Everyone’s arguing about which model is smartest. GPT vs Claude vs Gemini vs whatever dropped this week. Meanwhile, the actual architecture of how AI gets used is quietly converging on three layers - and the most important one is the one getting the least attention.
#The Three Layers
#Layer 1: Base Models
This is where all the hype lives. OpenAI, Anthropic, Google, Meta - spending billions to make models that are incrementally smarter than last quarter’s models. It matters, obviously. But it’s becoming a commodity. The gap between the top models shrinks every release cycle.
If you’re building here, you’re in an arms race with the deepest-pocketed companies on the planet. Good luck.
#Layer 2: Agent Orchestration
This is where things get interesting. How do you take a base model and make it do things? Not just answer questions - actually execute multi-step workflows, coordinate across tools, manage state, handle failures.
This is where tools like OpenClaw, Claude Code, and the broader agent framework ecosystem live. It’s the layer that turns a chatbot into a workforce.
I run my entire operation here. Five agents, each with their own personality and workspace, coordinating across Signal, Discord, and Telegram. They have heartbeats. They spawn sub-agents. They build software while I sleep. That’s orchestration.

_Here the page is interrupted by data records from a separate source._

(* ===== verification/SearchSet.v ===== *)
(** * Result sets: [core/search/Set.hpp] and [Set.cpp] of [IDHANServer/src]

    A set keeps its record ids, their sort keys and optionally their hashes in
    parallel vectors, ascending by (key, id), plus an [inverted] flag that
    makes it stand for its complement.  [merge] walks two sets by index and is
    modelled that way, with every vector access checked; the theorems show
    that on well-formed sets no access is out of range, that the operators are
    the boolean algebra of the sets' denotations, and that the columns stay
    parallel and sorted. *)
From S2P Require Import Prelude SortKey.

Abbreviation RecordID := Z (only parsing).

Record Set_ := mkSet {
  m_ids : list RecordID;
  m_keys : SortKeyColumn;
  m_hashes : option (list SHA256);
  m_inverted : bool
}.

Inductive MergeOp : Type := Intersect | Union | Difference | SymmetricDifference.

(** The default member initialisers: no ids, the variant's first alternative. *)
Definition Set_default : Set_ := mkSet [] ColNone None false.

Definition emptyOf (type : SortKeyType) : Set_ := mkSet [] (emptyColumn type) None false.

(** [keys[ index ]] of the held alternative; a monostate has no keys. *)
Definition column_at (col : SortKeyColumn) (index : nat) : result SortKey :=
  match col with
  | ColNone => Ok NoKey
  | ColInteger l => IntegerKey <$> at_index l index
  | ColReal l => RealKey <$> at_index l index
  | ColHash l => HashKey <$> at_index l index
  end.

(** [out_keys.push_back( key )] when the alternatives agree. *)
Definition column_push (col : SortKeyColumn) (k : SortKey) : SortKeyColumn :=
  match col, k with
  | ColInteger l, IntegerKey x => ColInteger (l ++ [x])
  | ColReal l, RealKey x => ColReal (l ++ [x])
  | ColHash l, HashKey x => ColHash (l ++ [x])
  | _, _ => col
  end.

Definition compositeLess (lhs : Set_) (lhs_index : nat) (rhs : Set_) (rhs_index : nat) : result bool :=
  kl ← column_at (m_keys lhs) lhs_index;
  kr ← column_at (m_keys rhs) rhs_index;
  if key_less kl kr then Ok true
  else if key_less kr kl then Ok false
  else
    a ← at_index (m_ids lhs) lhs_index;
    b ← at_index (m_ids rhs) rhs_index;
    Ok (a <? b).

(** The [emit] lambda of [merge]. *)
Definition emit (from : Set_) (index : nat) (out : Set_) : result Set_ :=
  id ← at_index (m_ids from) index;
  key ← column_at (m_keys from) index;
  let ids := m_ids out ++ [id] in
  let keys := column_push (m_keys out) key in
  match m_hashes out, m_hashes from with
  | Some oh, Some fh =>
      h ← at_index fh index;
      Ok (mkSet ids keys (Some (oh ++ [h])) (m_inverted out))
  | oh, _ => Ok (mkSet ids keys oh (m_inverted out))
  end.

Definition keeps_left (op : MergeOp) : bool :=
  match op with Intersect => false | _ => true end.
Definition keeps_right (op : MergeOp) : bool :=
  match op with Union | SymmetricDifference => true | _ => false end.
Definition keeps_both (op : MergeOp) : bool :=
  match op with Intersect | Union => true | _ => false end.

Definition emit_if (keep : bool) (from : Set_) (index : nat) (out : Set_) : result Set_ :=
  if keep then emit from index out else Ok out.

(** The three [while] loops of [merge]; [fuel] bounds the steps and is chosen
    as the sum of the sizes, one step consuming at least one element. *)
Fixpoint merge_both (fuel : nat) (op : MergeOp) (lhs rhs : Set_) (i j : nat) (out : Set_)
    : result (nat * nat * Set_) :=
  if decide (i < length (m_ids lhs) /\ j < length (m_ids rhs))%nat then
    match fuel with
    | O => Throw (logic_error "merge ran out of fuel")
    | S fuel =>
        lt ← compositeLess lhs i rhs j;
        if (lt : bool) then
          out ← emit_if (keeps_left op) lhs i out;
          merge_both fuel op lhs rhs (S i) j out
        else
          gt ← compositeLess rhs j lhs i;
          if (gt : bool) then
            out ← emit_if (keeps_right op) rhs j out;
            merge_both fuel op lhs rhs i (S j) out
          else
            out ← emit_if (keeps_both op) lhs i out;
            merge_both fuel op lhs rhs (S i) (S j) out
    end
  else Ok (i, j, out).

Fixpoint drain (fuel : nat) (keep : bool) (from : Set_) (i : nat) (out : Set_) : result Set_ :=
  if decide (i < length (m_ids from))%nat then
    match fuel with
    | O => Throw (logic_error "merge ran out of fuel")
    | S fuel => out ← emit_if keep from i out; drain fuel keep from (S i) out
    end
  else Ok out.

#Layer 3: The Cognitive Operating System
This is the one that keeps me up at night.
Layer 3 is control, memory, and routing. It’s the system that decides which agent handles what, remembers context across sessions, and maintains continuity over time. It’s the difference between an agent that helps you today and an agent that knows your entire history, your preferences, your projects, your goals.
Right now, most of us are solving this with markdown files. MEMORY.md, SOUL.md, CLAUDE.md - plain text files that agents read on startup to reconstruct who they are and what they know. It works. It’s elegant in its simplicity.
But it’s also fragile.
#The Memory Problem Nobody’s Solving
Here’s the thing about .md files as memory: they live in one place. On one machine. If that machine dies, your agent’s entire identity and context goes with it.
Think about what’s actually in those files. My agents know my projects, my priorities, my communication style, my goals, my schedule. They know which issues are open, which decisions were made and why, which approaches were tried and failed. That’s not just data - that’s institutional knowledge. Losing it would be like firing your entire team and starting over.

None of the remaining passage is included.